4. However, K+ channels are slow to close, so the membrane potential briefly becomes even more
negative than the resting potential, a state called hyperpolarization.
The Action Potential Process.
The action potential (signal) travels along the neuron, changing the voltage by about 100 mV (from-70 mV
to +30 mV).
Voltage-gated Na+ channels have two gates:
• Activation gate opens at -55 mV, allowing Na+ to flood in. 0 Inactivation gate closes shortly after,
stopping Na+ flow during repolarization.
• Voltage-gated K+ channels have one gate that opens when the membrane reaches about -50 mV,
allowing K+ to leave the cell.
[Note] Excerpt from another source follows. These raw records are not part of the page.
(* ===== verification/Store.v ===== *)
(** * The review store ([crates/adapters/src/store.rs])

    The tables of the SQLite database hold the values their JSON encodes, keyed as the
    schema keys them; each SQL statement of the code is the function of the tables that
    it describes. A transaction that returns an error leaves the tables as they were.
    The clock [now] (SQLite's [unixepoch()]) is an argument of the operations that read it.
    Opening the database file, its lock and the settings table are not here. *)

From S2P Require Import Prelude RustStr Utf8 Domain Patch BTree Overview Snapshot F32 Session.
From S2P Require Import Review.

(** [releases_key]: the digest of the JSON of a release list (review_details.rs:32-35). *)
Class ReleasesKey := releases_key : list Release → bytes.

Record SavedView := mkSavedView {
  revision : N; review_summary : bytes; review_verdict : option Verdict;
  view_viewed : btree bool; view_anchors : btree ViewportAnchor; view_selected : option FileId
}.
Definition default_view : SavedView := mkSavedView 0 [] None [] [] None.

(** When a row of [snapshots] was last touched, and its [rowid]. *)
Record RowTime := mkRowTime { updated_at : N; rowid : N }.

Record Store := mkStore {
  t_snapshots : btree Snapshot;
  t_times : btree RowTime;
  t_blame : list (bytes * bytes * bytes * list Blamed);  (* snapshot, path, releases key *)
  t_drafts : btree Draft;
  t_views : btree SavedView;
  t_outbox : btree OutboxEntry;
  t_hidden : btree unit
}.
Definition empty_store : Store := mkStore [] [] [] [] [] [] [].
Definition set_t_drafts (m : btree Draft) (st : Store) : Store :=
  mkStore (t_snapshots st) (t_times st) (t_blame st) m (t_views st) (t_outbox st) (t_hidden st).
Definition set_t_outbox (m : btree OutboxEntry) (st : Store) : Store :=
  mkStore (t_snapshots st) (t_times st) (t_blame st) (t_drafts st) (t_views st) m (t_hidden st).

(** The error of [query_row] without a row. *)
Definition no_rows : bytes := bs "Query returned no rows".

(** ** Snapshots *)

(** The [rowid] SQLite gives a new row: one more than the largest. *)
Definition next_rowid (t : btree RowTime) : N := foldr (λ r n, N.max (rowid r.2 + 1) n) 1%N t.
(** [updated_at=unixepoch()] on the row of one snapshot, if there is one. *)
Definition touch (i : bytes) (now : N) (t : btree RowTime) : btree RowTime :=
  match get i t with
  | Some r => insert_key i (mkRowTime now (rowid r)) t
  | None => t
  end.

Definition put_snapshot `{Sha256} `{SourceJson} (s : Snapshot) (now : N) (st : Store)
    : result bytes Store :=
  if negb (verify_identity s)
  then Err (bs "snapshot identity and its source data do not agree")
  else
    let t := match get (id s) (t_times st) with
             | Some _ => touch (id s) now (t_times st)
             | None => insert_key (id s) (mkRowTime now (next_rowid (t_times st))) (t_times st)
             end in
    Ok (mkStore (insert_key (id s) s (t_snapshots st)) t
          (filter (λ r, r.1.1.1 ≠ id s) (t_blame st)) (t_drafts st) (t_views st) (t_outbox st)
          (t_hidden st)).

(** Replaces the row of one key, or adds it. *)
Definition upsert_blame (i path key : bytes) (rs : list Blamed)
    (t : list (bytes * bytes * bytes * list Blamed)) : list (bytes * bytes * bytes * list Blamed) :=
  filter (λ r, r.1 ≠ (i, path, key)) t ++ [(i, path, key, rs)].
(** The error of a row whose snapshot is not stored. *)
Definition no_snapshot : bytes := bs "FOREIGN KEY constraint failed".
Fixpoint save_blame_rows (i key : bytes) (found : BlameRead)
    (t : list (bytes * bytes * bytes * list Blamed)) : list (bytes * bytes * bytes * list Blamed) :=
  match found with
  | [] => t
  | (path, Some rs) :: found' => save_blame_rows i key found' (upsert_blame i path key rs t)
  | (_, None) :: found' => save_blame_rows i key found' t
  end.
Definition save_blame (i key : bytes) (found : BlameRead) (now : N) (st : Store)
    : result bytes Store :=
  if negb (contains_key i (t_snapshots st)) && existsb (λ p, negb (bool_decide (p.2 = None))) found
  then Err no_snapshot
  else Ok (mkStore (t_snapshots st) (touch i now (t_times st))
             (save_blame_rows i key found (t_blame st)) (t_drafts st) (t_views st) (t_outbox st)
             (t_hidden st)).

Definition stored_snapshot `{Sha256} `{SourceJson} `{ReleasesKey} (i : SnapshotId) (st : Store)
    : result bytes Snapshot :=
  s ← ok_or (get i (t_snapshots st)) no_rows;
  if negb (verify_identity s) then Err (bs "saved snapshot integrity check failed")
  else
    let key := releases_key (releases (overview s)) in
    Ok (with_blame s ((λ r, (r.1.1.2, Some r.2))
                        <$> filter (λ r, r.1.1.1 = i ∧ r.1.2 = key) (t_blame st))).

(** ** Drafts *)

Definition i64_max : N := 2 ^ 63 - 1.

(** A write of [d] over the stored draft [p]. *)
Definition check_rewrite (p d : Draft) : result bytes unit :=
  if negb (bool_decide (draft_snapshot p = draft_snapshot d))
     || negb (bool_decide (draft_file p = draft_file d))
     || negb (bool_decide (draft_side p = draft_side d))
     || negb (draft_start_line p =? draft_start_line d)%N
     || negb (draft_line p =? draft_line d)%N || published p
  then Err (bs "a draft's source identity and published state cannot be rewritten")
  else if (version d <? version p)%N
  then Err (bs "the draft write is stale; the newer text remains stored")
  else if (version p =? version d)%N && negb (bool_decide (draft_body p = draft_body d))
  then Err (bs "draft text differs for the existing version")
  else Ok tt.

Definition save_draft `{Sha256} `{SourceJson} `{ReleasesKey} (d : Draft) (st : Store)
    : result bytes (N * Store) :=
  if (version d =? 0)%N || (i64_max <? version d)%N || (1024 * 1024 <? lenN (draft_body d))%N
  then Err (bs "draft metadata fails version or size checks")
  else
    s ← stored_snapshot (draft_snapshot d) st;
    f ← ok_or (file s (draft_file d)) (bs "draft file is absent");
    if negb (is_file_level d)
       && negb (eligible f (draft_side d) (draft_start_line d) (draft_line d))
    then Err (bs "the draft range does not exist in the frozen patch")
    else
      _ ← match get (draft_id d) (t_drafts st) with
          | Some p => check_rewrite p d
          | None => Ok tt
          end;
      if published d
      then Err (bs "only confirmed outbox evidence may mark a draft published")
      else Ok (version d,
               set_t_drafts (insert_key (draft_id d) (set_saved (version d) d) (t_drafts st)) st).

Definition discard_draft (i : DraftId) (v : N) (st : Store) : result bytes Store :=
  match get i (t_drafts st) with
  | Some d =>
      if (version d =? v)%N && negb (published d)
      then Ok (set_t_drafts (remove_key i (t_drafts st)) st)
      else Err (bs "the draft changed, is published, or no longer exists")
  | None => Err (bs "the draft changed, is published, or no longer exists")
  end.

(** [drafts]. *)
Definition stored_drafts (i : SnapshotId) (st : Store) : list Draft :=
  filter (λ d, draft_snapshot d = i) (t_drafts st).*2.

(** ** Views *)

Definition save_view (i : SnapshotId) (v : SavedView) (st : Store) : result bytes Store :=
  let put := mkStore (t_snapshots st) (t_times st) (t_blame st) (t_drafts st)
               (insert_key i v (t_views st)) (t_outbox st) (t_hidden st) in
  match get i (t_views st) with
  | Some old =>
      Ok (if (N.min (revision old) i64_max <=? N.min (revision v) i64_max)%N then put else st)
  | None => if contains_key i (t_snapshots st) then Ok put else Err no_snapshot
  end.
Definition view (i : SnapshotId) (st : Store) : SavedView := default default_view (get i (t_views st)).

(** ** The outbox *)

Definition insert_prepared `{Sha256} `{ReviewJson} (p : PreparedReview) (rules : ReviewRules)
    (st : Store) : result bytes (OutboxEntry * Store) :=
  if negb (verify p rules) then Err (bs "prepared review fingerprint mismatch")
  else match get (op_id p) (t_outbox st) with
  | Some _ => Err (bs "UNIQUE constraint failed: outbox.id")
  | None =>
      let e := mkOutboxEntry p OutboxState.Prepared [] None None in
      Ok (e, set_t_outbox (insert_key (op_id p) e (t_outbox st)) st)
  end.

(** The code lists the entries by their last change; its callers look at all of them,
    whatever their order. *)
Definition outbox (st : Store) : list OutboxEntry := (t_outbox st).*2.
Definition operation (i : OperationId) (st : Store) : result bytes OutboxEntry :=
  ok_or (get i (t_outbox st)) no_rows.

(** Marks the draft of one comment published, when it still is what was sent. *)
Definition publish_draft (m : btree Draft) (c : PreparedComment) : btree Draft :=
  match get (pc_draft c) m with
  | Some d =>
      if (version d =? pc_version c)%N && bool_decide (draft_body d = pc_body c)
      then insert_key (draft_id d)
             (mkDraft (draft_id d) (draft_snapshot d) (draft_file d) (draft_side d)
                (draft_start_line d) (draft_line d) (draft_file_level d) (draft_body d)
                (version d) (saved_version d) true) m
      else m
  | None => m
  end.

(** [{:?}] of an outbox state. *)
Definition state_debug (s : OutboxState) : bytes :=
  bs match s with
     | OutboxState.Prepared => "Prepared"
     | OutboxState.InFlight => "InFlight"
     | OutboxState.Confirmed => "Confirmed"
     | OutboxState.Rejected => "Rejected"
     | OutboxState.UnknownOutcome => "UnknownOutcome"
     end.

(** [rules] is [None] only when the stored review does not change. *)
Definition write_transition `{Sha256} `{ReviewJson} (e : OutboxEntry) (rules : option ReviewRules)
    (st : Store) : result bytes Store :=
  old ← operation (op_id (prepared e)) st;
  if negb (bool_decide (fingerprint (prepared old) = fingerprint (prepared e)))
     || match rules with Some r => negb (verify (prepared e) r) | None => false end
  then Err (bs "outbox payload changed after preview")
  else if negb (OutboxState.can_transition (state old) (state e))
  then Err (bs "bad outbox move " ++ state_debug (state old) ++ bs " → " ++ state_debug (state e))
  else
    let st := set_t_outbox (insert_key (op_id (prepared e)) e (t_outbox st)) st in
    if bool_decide (state e = OutboxState.Confirmed) then
      if bool_decide (remote_id e = None)
      then Err (bs "the confirmed review lacks its remote evidence ID")
      else Ok (set_t_drafts (foldl publish_draft (t_drafts st) (prepared_comments (prepared e))) st)
    else Ok st.
Definition transition `{Sha256} `{ReviewJson} (e : OutboxEntry) (rules : ReviewRules) (st : Store)
    : result bytes Store := write_transition e (Some rules) st.

Definition interrupted (e : OutboxEntry) : OutboxEntry :=
  mkOutboxEntry (prepared e) OutboxState.UnknownOutcome (baseline_review_ids e) (remote_id e)
    (Some (bs "the process stopped after sending became possible; reconcile before submitting again")).
(** The loop of [recover_inflight] over the entries read at its start. *)
Fixpoint recover_entries `{Sha256} `{ReviewJson} (es : list OutboxEntry) (st : Store)
    : result bytes Store :=
  match es with
  | [] => Ok st
  | e :: es' =>
      if bool_decide (state e = OutboxState.InFlight)
      then st ← write_transition (interrupted e) None st; recover_entries es' st
      else recover_entries es' st
  end.
Definition recover_inflight `{Sha256} `{ReviewJson} (st : Store) : result bytes Store :=
  recover_entries (outbox st) st.


(** ** The recent list *)

(** [ORDER BY updated_at DESC, rowid DESC]. *)
Definition later (a b : bytes * RowTime) : bool :=
  pair_lt N.ltb N.ltb (updated_at b.2, rowid b.2) (updated_at a.2, rowid a.2).
Definition by_recency (t : btree RowTime) : list bytes := (merge_sort (le_of later) t).*1.

Definition show_recent (i : SnapshotId) (now : N) (st : Store) : Store :=
  mkStore (t_snapshots st) (touch i now (t_times st)) (t_blame st) (t_drafts st) (t_views st)
    (t_outbox st) (remove_key i (t_hidden st)).
Definition hide_recent (i : option SnapshotId) (st : Store) : Store :=
  let ids := match i with
             | Some i => filter (λ k, k = i) (t_snapshots st).*1
             | None => (t_snapshots st).*1
             end in
  mkStore (t_snapshots st) (t_times st) (t_blame st) (t_drafts st) (t_views st) (t_outbox st)
    (extend (t_hidden st) ((λ k, (k, tt)) <$> ids)).
(** [RecentSession]: a snapshot and its title. *)
Definition recent (st : Store) : list (SnapshotId * bytes) :=
  omap (λ k, s ← get k (t_snapshots st); Some (k, title s))
    (take 30 (filter (λ k, contains_key k (t_hidden st) = false) (by_recency (t_times st)))).

(** ** Pruning *)

Definition keep_recent : nat := 50.
Definition open_operation (e : OutboxEntry) : bool :=
  bool_decide (state e = OutboxState.Prepared) || bool_decide (state e = OutboxState.InFlight)
  || bool_decide (state e = OutboxState.UnknownOutcome).
(** The snapshots that [prune] removes: not among the [keep] latest, without unpublished
    drafts and not of an open operation. *)
Definition is_doomed (keep : nat) (st : Store) (i : SnapshotId) : bool :=
  negb (bool_decide (i ∈ take keep (by_recency (t_times st))))
  && negb (existsb (λ r, bool_decide (draft_snapshot r.2 = i) && negb (published r.2))
             (t_drafts st))
  && negb (existsb (λ r, open_operation r.2 && bool_decide (op_snapshot (prepared r.2) = i))
             (t_outbox st)).
Definition prune (keep : nat) (st : Store) : nat * Store :=
  let doomed := filter (λ i, is_doomed keep st i = true) (t_snapshots st).*1 in
  let kept {A} (m : btree A) := filter (λ r, r.1 ∉ doomed) m in
  (length doomed,
   mkStore (kept (t_snapshots st)) (kept (t_times st))
     (filter (λ r, r.1.1.1 ∉ doomed) (t_blame st))
     (filter (λ r, draft_snapshot r.2 ∉ doomed) (t_drafts st))
     (kept (t_views st)) (t_outbox st) (kept (t_hidden st))).

(** ** Opening *)

(** What [open] does to the tables it finds, and what it returns for one snapshot. *)
Definition open_store `{Sha256} `{ReviewJson} (st : Store) : result bytes Store :=
  st ← recover_inflight st; Ok (prune keep_recent st).2.
Definition opened `{Sha256} `{SourceJson} `{ReleasesKey} (i : SnapshotId) (now : N) (st : Store)
    : result bytes (Snapshot * list Draft * SavedView) * Store :=
  let st := show_recent i now st in
  (s ← stored_snapshot i st; Ok (s, stored_drafts i st, view i st), st).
These channels close after repolarization, but not before
hyperpolarization occurs
Refractory Periods.
The absolute refractory period is when the Na+ inactivation gate is closed, so no new action potential can
be started. The relative refractory period occurs during hyperpolarization. A stronger-than- usual stimulus
is required to trigger a new action potential during this phase.